When one looks at computer science in particular, however, the proportion of women has been falling. In 2001-2, only 28 percent of all undergraduate degrees in computer science went to women. By 2004-5, the number had declined to only 22 percent. Data collected by the Computing Research Association showed even fewer women at research universities like M.I.T.: women accounted for only 12 percent of undergraduate degrees in computer science and engineering in the United States and Canada granted in 2006-7 by Ph.D.-granting institutions, down from 19 percent in 2001-2. Many computer science departments report that women now make up less than 10 percent of the newest undergraduates.

 If women are to dominate higher education, there’s reason to care about what they major in — and don’t major in. Our international competitiveness depends on it. And yet all we get from feminist groups are comic-book takes on the issue: Must be discrimination, they say, as if thousands of computer science department across the country were joined together in a giant cabal. Something else is playing out here, and it warrants investigation. I don’t pretend to have the answers, but the sniff of political correctness surrounding this issue makes me determined to not relinquish this bone.

Rugby saving boys…

November 16th, 2008, 10:23 am

In case you missed this story in the NYTimes (photo courtesy of the Times) about rugby turning around the lives of boys at an inner city DC charter school, here it is again.

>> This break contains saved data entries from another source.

(** The VM reaches the outside only through its I/O interface: whatever it
    runs, the I/O ends in a state that calls of the interface lead to. *)

Section Io.
Context {IO : Type} `{MachineIO IO}.
Variable machine : Machine.
Variable to_allocvec : Struct → option (list u8).
Variable from_bytes : list u8 → option Struct.
Implicit Types (s : RunState IO) (io : IO).

(** A call of the interface. *)
Inductive io_step : IO → IO → Prop :=
| io_step_insert name k v io : io_step io (io_fact_insert name k v io).2
| io_step_delete name k io : io_step io (io_fact_delete name k io).2
| io_step_publish name fields io : io_step io (io_publish name fields io)
| io_step_effect name fields id recalled io : io_step io (io_effect name fields id recalled io)
| io_step_call m p ctx st io : io_step io (io_call m p ctx st io).2.

Definition io_reach s s' : Prop := rtc io_step (rs_io s) (rs_io s').
#[export] Instance io_reach_preorder : PreOrder io_reach.
Proof. unfold io_reach. split; [by intros s|]. intros s1 s2 s3 H1 H2. by etrans. Qed.
Abbreviation reaches := (keeps io_reach).

Lemma reaches_same {A} (m : VM A) : (∀ s, rs_io (m s).2 = rs_io s) → reaches m.
Proof. intros Hm s. unfold io_reach. by rewrite Hm. Qed.
Lemma reaches_stack st : reaches (modify (set_stack st) : VM unit).
Proof. by apply reaches_same. Qed.
Lemma reaches_try_at {A} (m : outcome MachineErrorType A) : reaches (try_at machine m).
Proof. apply reaches_same. intros s. by rewrite same_try_at. Qed.
Lemma reaches_try {A} (m : outcome MachineErrorType A) : reaches (try m : VM A).
Proof. apply reaches_same. intros s. by rewrite same_try. Qed.
Lemma reaches_try_io {A} (m : outcome MachineIOError A) : reaches (try_io m : VM A).
Proof. apply reaches_try. Qed.
Lemma reaches_fail_at {A} t : reaches (fail_at (A := A) machine t).
Proof. apply reaches_same. intros s. by rewrite same_fail_at. Qed.
Lemma reaches_err t : reaches (err machine t).
Proof. by apply reaches_same. Qed.
Lemma reaches_ret {A} (a : A) : reaches (mret a : VM A).
Proof. by apply reaches_same. Qed.
Lemma reaches_throw {A} e : reaches (throw e : VM A).
Proof. by apply reaches_same. Qed.
Lemma reaches_crash {A} w : reaches (crash w : VM A).
Proof. by apply reaches_same. Qed.
Lemma reaches_lift {A} (m : outcome MachineError A) : reaches (lift m : VM A).
Proof. by apply reaches_same. Qed.
Lemma reaches_lift_opt {A} (o : option A) e : reaches (lift_opt o e : VM A).
Proof. by apply reaches_same. Qed.
Lemma reaches_iters l : reaches (modify (set_query_iter_stack l) : VM unit).
Proof. by apply reaches_same. Qed.
Lemma reaches_update_scope_at f : reaches (update_scope (@try_at _ machine) f).
Proof.
  unfold update_scope. apply keeps_get. intros a. apply keeps_bind; [apply _|apply reaches_try_at|]. intros sc. by apply reaches_same.
Qed.
Lemma reaches_update_scope_try f : reaches (update_scope (@try IO) f).
Proof.
  unfold update_scope. apply keeps_get. intros a. apply keeps_bind; [apply _|apply reaches_try|]. intros sc. by apply reaches_same.
Qed.
Lemma reaches_with_io {A} (f : IO → outcome MachineIOError A * IO) : (∀ io, io_step io (f io).2) → reaches (with_io f).
Proof.
  intros Hf s. unfold with_io, get_state, mbind, M_bind. specialize (Hf (rs_io s)). destruct (f (rs_io s)) as [r io] eqn:E.
  unfold io_reach. transitivity io; [by apply rtc_once|]. cbn. pose proof (reaches_try_io r (set_io io s)) as Hr. exact Hr.
Qed.
Lemma reaches_insert name k v : reaches (with_io (io_fact_insert name k v)).
Proof. apply reaches_with_io. intros io. apply io_step_insert. Qed.
Lemma reaches_delete name k : reaches (with_io (io_fact_delete name k)).
Proof. apply reaches_with_io. intros io. apply io_step_delete. Qed.
Lemma reaches_publish name fields : reaches (modify (λ st, set_io (io_publish name fields (rs_io st)) st) : VM unit).
Proof. intros s. apply rtc_once, io_step_publish. Qed.
Lemma reaches_effect name fields id b : reaches (modify (λ st, set_io (io_effect name fields id b (rs_io st)) st) : VM unit).
Proof. intros s. apply rtc_once, io_step_effect. Qed.
Lemma reaches_ext_call m p : reaches (exec_ext_call m p : VM flow).
Proof.
  intros s. unfold exec_ext_call, get_state, mbind, M_bind. pose proof (io_step_call m p (rs_ctx s) (rs_stack s) (rs_io s)) as Hstep.
  destruct (io_call m p (rs_ctx s) (rs_stack s) (rs_io s)) as [[r st] io]. unfold io_reach. destruct r; by apply rtc_once.
Qed.
End Io.
Create HintDb vmio.
Abbreviation reaches := (keeps io_reach).
#[export] Hint Resolve reaches_stack reaches_try_at reaches_try reaches_try_io reaches_fail_at reaches_err reaches_ret reaches_throw
  reaches_crash reaches_lift reaches_lift_opt reaches_iters reaches_update_scope_at reaches_update_scope_try reaches_insert
  reaches_delete reaches_publish reaches_effect reaches_ext_call : vmio.

(** Split a computation into calls of the interface and the rest. *)
Ltac reaches_auto :=
  repeat first
    [ solve [eauto 2 with vmio nocore]
    | unfold_exec
    | progress unfold exec_call, exec_return, advance_pc, modify_scope, ipush, ipush_value, ipop, ipop_value, ipeek_update, validate_struct_schema,
        validate_fact_literal, fail
    | lazymatch goal with
      | |- keeps _ (get_state ≫= _) => apply keeps_get; intros ?
      | |- keeps _ (_ ≫= _) => apply keeps_bind; [apply _| |intros ?]
      | |- keeps _ (modify _) => apply keeps_modify; intros ?; apply rtc_refl
      end
    | case_match ].

Section Run.
Context {IO : Type} `{MachineIO IO}.
Variable machine : Machine.
Variable to_allocvec : Struct → option (list u8).
Variable from_bytes : list u8 → option Struct.

Lemma reaches_count_loop f limit c it : reaches (count_loop (IO := IO) machine f limit c it).
Proof. revert c. induction it as [|[kv|e|w] it IH]; intros c; simpl; reaches_auto; apply IH. Qed.
Lemma reaches_exec i : reaches (exec (IO := IO) machine to_allocvec from_bytes i).
Proof. destruct i; simpl; reaches_auto; try apply reaches_count_loop. Qed.
Lemma reaches_step : reaches (step (IO := IO) machine to_allocvec from_bytes).
Proof.
  unfold step. apply keeps_get. intros s. case_match; [|apply reaches_fail_at]. apply keeps_bind; [apply _|apply reaches_exec|].
  intros fl. reaches_auto.
Qed.
Lemma reaches_run fuel : reaches (run (IO := IO) machine to_allocvec from_bytes fuel).
Proof.
  induction fuel as [|fuel IH]; [apply reaches_ret|]. simpl. apply keeps_bind; [apply _| |intros st; case_match; [apply IH|apply reaches_ret]].
  intros s. unfold step_with_position. pose proof (reaches_step s) as Hs. destruct (step _ _ _ s) as [[| |] s']; exact Hs.
Qed.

Nicely reported and written:

All sports can help break down racial and cultural barriers, but certain elements of rugby make it especially suited. With its raw physicality and traditional postgame bonding, rugby forces an intimacy among opponents not found in many other sports.
Because rugby players wear no equipment, Bayer said, they compete “right there, eye to eye, face to face.” Then they hang out with their competitors. Still, Hyde’s players have encountered ugliness. Bayer recalled a trip to New England, where only five families agreed to host his players. It is customary for host-team families to invite visiting players to stay with them.
“They didn’t know what to expect from this group of black kids from the inner city,” Bayer said. After watching an afternoon of touch rugby on the beach, and noticing how the Hyde players conducted themselves, he said, “all of a sudden, the parents were fighting to host a player.”